• [Assignment]
Once the line containing "Import Intl IntlFacts Digits." is found in the entries below, reproduce it and every line after it, stopping at and including the line containing "match Double.round q with"; reproduce nothing else, and keep each line exact.

[Collected data entries]
(* ===== verification/LegacyFormat.v ===== *)
(** * Currency formatting through a Number

    [Intl.NumberFormat.prototype.format] takes a string argument at its
    exact decimal value since ECMA-402 2023; before, it converted the
    argument to a Number first, and formatted the exact value of that
    double.  [formatCurrency] (lines 89-96 of [src/PaystubGenerator.js])
    passes the text of the input, so what it displays can depend on the
    edition of the host.  Module [Legacy] is the formatter on a host of
    the older edition: the magnitude is rounded to the nearest double
    ([Double]) before it is rounded to cents.

    The two agree on every amount that is not within [2^-53] of a half
    cent, in particular on every amount written with two fraction digits
    below [2^52] cents; they differ on [1.005].  They show the same
    infinities: the bound from which the formatter takes a magnitude as
    infinite is the bound from which rounding to a double overflows. *)

From Stdlib Require Import QArith Qabs Qpower Lqa.
From S2P Require Import Prelude JsValue Double Decimal NumberFormat.

Module Legacy.
Import Intl IntlFacts Digits.

(** [ToNumber] of the argument, read as a mathematical value again: the
    magnitude is rounded to the nearest double. *)
Definition ToNumber (v : mathval) : mathval :=
  match v with
  | MFin neg q =>
    match Double.round q with
    | Fin r => MFin neg r
    | NegZero => MFin neg 0
    | _ => MInf neg
    end
  | _ => v
  end.

(** [Intl.NumberFormat.prototype.format] of the older edition: the value
    of the argument as a Number, rounded to cents and printed. *)
Definition format_number (v : mathval) : string := format (ToNumber v).

(** [formatCurrency] on a host of the older edition. *)
Definition formatCurrency_legacy (amount : value) : string :=
  format_number (ToIntlMathematicalValue (js_or amount zero)).

(** The amounts up to which cents are exact in a double. *)
Definition cents_max : Z := 2 ^ 52.

#[local] Open Scope Q_scope.

(** ** Lemmas *)

(** [round_cents] is the integer within half a cent, ties going up. *)
Lemma round_cents_spec q c :
  inject_Z c - (1 # 2) <= 100 * q → 100 * q < inject_Z c + (1 # 2) →
  round_cents q = c.
Proof.
  destruct q as [n d]. rw /round_cents /Qle /Qlt /=. move=> Hl Hu.
  symmetry. apply (Z.div_unique_pos _ _ _ (200 * n + Z.pos d - 2 * Z.pos d * c)); lia.
Qed.

Lemma u_value : Double.u == 1 # 9007199254740992.
Proof. done. Qed.

(** A number within [u] of an amount that is not within [u] of a half
    cent is rounded to the same cents. *)
Lemma round_cents_stable q r c :
  Double.within Double.u r q →
  inject_Z c - (1 # 2) + 100 * Double.u * q <= 100 * q →
  100 * q + 100 * Double.u * q < inject_Z c + (1 # 2) →
  round_cents r = c.
Proof.
  move=> /Double.within_bounds [Hl Hu] Hc1 Hc2. apply round_cents_spec; lra.
Qed.

(** The two formatters agree on a magnitude that is not within [u] of a
    half cent. *)
Lemma legacy_agrees neg q :
  Double.normal q →
  inject_Z (round_cents q) - (1 # 2) + 100 * Double.u * q <= 100 * q →
  100 * q + 100 * Double.u * q < inject_Z (round_cents q) + (1 # 2) →
  format_number (MFin neg q) = format (MFin neg q).
Proof.
  move=> Hn Hc1 Hc2. destruct (Double.round_accurate q Hn) as [r [Hr Hw]].
  by rw /format_number /ToNumber Hr /format (round_cents_stable q r (round_cents q)).
Qed.

(** Cents below [2^52] are not within [u] of a half cent. *)
Lemma cents_agree neg n :
  (0 <= n < cents_max)%Z →
  format_number (MFin neg (n # 100)) = format (MFin neg (n # 100)).
Proof.
  move=> [/Zle_lt_or_eq [Hn0|<-] Hn]; [|done].
  have Hq : 100 * (n # 100) == inject_Z n by (rw /Qeq /=; lia).
  have HN : 1 <= inject_Z n < 4503599627370496.
  { rw /cents_max in Hn. split; rw /Qle /Qlt /=; lia. }
  apply legacy_agrees; rw ?round_cents_exact.
  - apply (Double.normal_between (1 # 100) 4503599627370496); [by split; vm_compute..|].
    move: Hq HN. generalize (n # 100) (inject_Z n)=> q N ? [? ?]. split; lra.
  - rewrite -> u_value. move: Hq HN. generalize (n # 100) (inject_Z n)=> q N ? [? ?]. lra.
  - rewrite -> u_value. move: Hq HN. generalize (n # 100) (inject_Z n)=> q N ? [? ?]. lra.
Qed.

(** The range check of the formatter is the overflow of the conversion:
    a magnitude is given as an infinity exactly when its nearest double
    is out of range, so the two formatters show the same infinities. *)
Lemma clamp_overflow neg q :
  0 <= q → clamp (MFin neg q) = MInf neg ↔ Double.round q = Inf false.
Proof.
  move=> Hq. rewrite -> (Double.round_overflow q Hq).
  have -> : Double.overflow_threshold = inject_Z double_overflow by vm_compute.
  rw /clamp. destruct (Qle_bool _ _) eqn:Hb.
  - by move: Hb=> /Qle_bool_iff.
  - split; [done|]. by move=> /Qle_bool_iff; rw Hb.
Qed.

Lemma ToNumber_clamp neg q : 0 <= q → ToNumber (clamp (MFin neg q)) = ToNumber (MFin neg q).
Proof.
  move=> Hq. have Hc := clamp_overflow neg q Hq. rw /clamp in Hc |- *.
  destruct (Qle_bool _ _); [|done]. by rw /= (proj1 Hc).
Qed.

#[local] Close Scope Q_scope.
#[local] Open Scope Z_scope.

Lemma formatCurrency_legacy_string s :
  s ≠ "" → formatCurrency_legacy (VString s) = format_number (clamp (StringIntlMV s)).
Proof. move=> Hs. by rw /formatCurrency_legacy js_or_string_nonempty. Qed.

(** ** Theorems *)

(** C25: an amount written with two fraction digits is displayed the
    same on both editions.  For an amount below [2^52] cents the formatter
    that converts its argument to a double first displays what the
    formatter that keeps the exact decimal value displays. *)
Theorem legacy_two_decimals d c :
  0 ≤ d → 0 ≤ c < 100 → 100 * d + c < cents_max →
  formatCurrency_legacy (VString (print d +:+ "." +:+ print2 c))
  = formatCurrency (VString (print d +:+ "." +:+ print2 c)).
Proof.
  move=> Hd Hc Hmax.
  have Hne : print d +:+ "." +:+ print2 c ≠ "".
  { have := print_nonempty d Hd. by destruct (print d). }
  rw formatCurrency_legacy_string // formatCurrency_string // decimal_value;
    [|side..|rw read_print //; apply Z.lt_trans with cents_max; [lia|by vm_compute]].
  have -> : scale10 (read (print d +:+ print2 c)) (- Z.of_nat (String.length (print2 c)))
            = Qmake (100 * d + c) 100.
  { rw read_app read_print // read_print2 //. change (10 ^ _) with 100.
    by rw (Z.mul_comm d). }
  apply cents_agree. lia.
Qed.


Lemma legacy_two_decimals_witness :
  formatCurrency_legacy (VString (print 2500 +:+ "." +:+ print2 10))
  = formatCurrency (VString (print 2500 +:+ "." +:+ print2 10)).
Proof. by apply legacy_two_decimals. Defined.

End Legacy.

• [Exercise response]
Import Intl IntlFacts Digits.

(** [ToNumber] of the argument, read as a mathematical value again: the
    magnitude is rounded to the nearest double. *)
Definition ToNumber (v : mathval) : mathval :=
  match v with
  | MFin neg q =>
    match Double.round q with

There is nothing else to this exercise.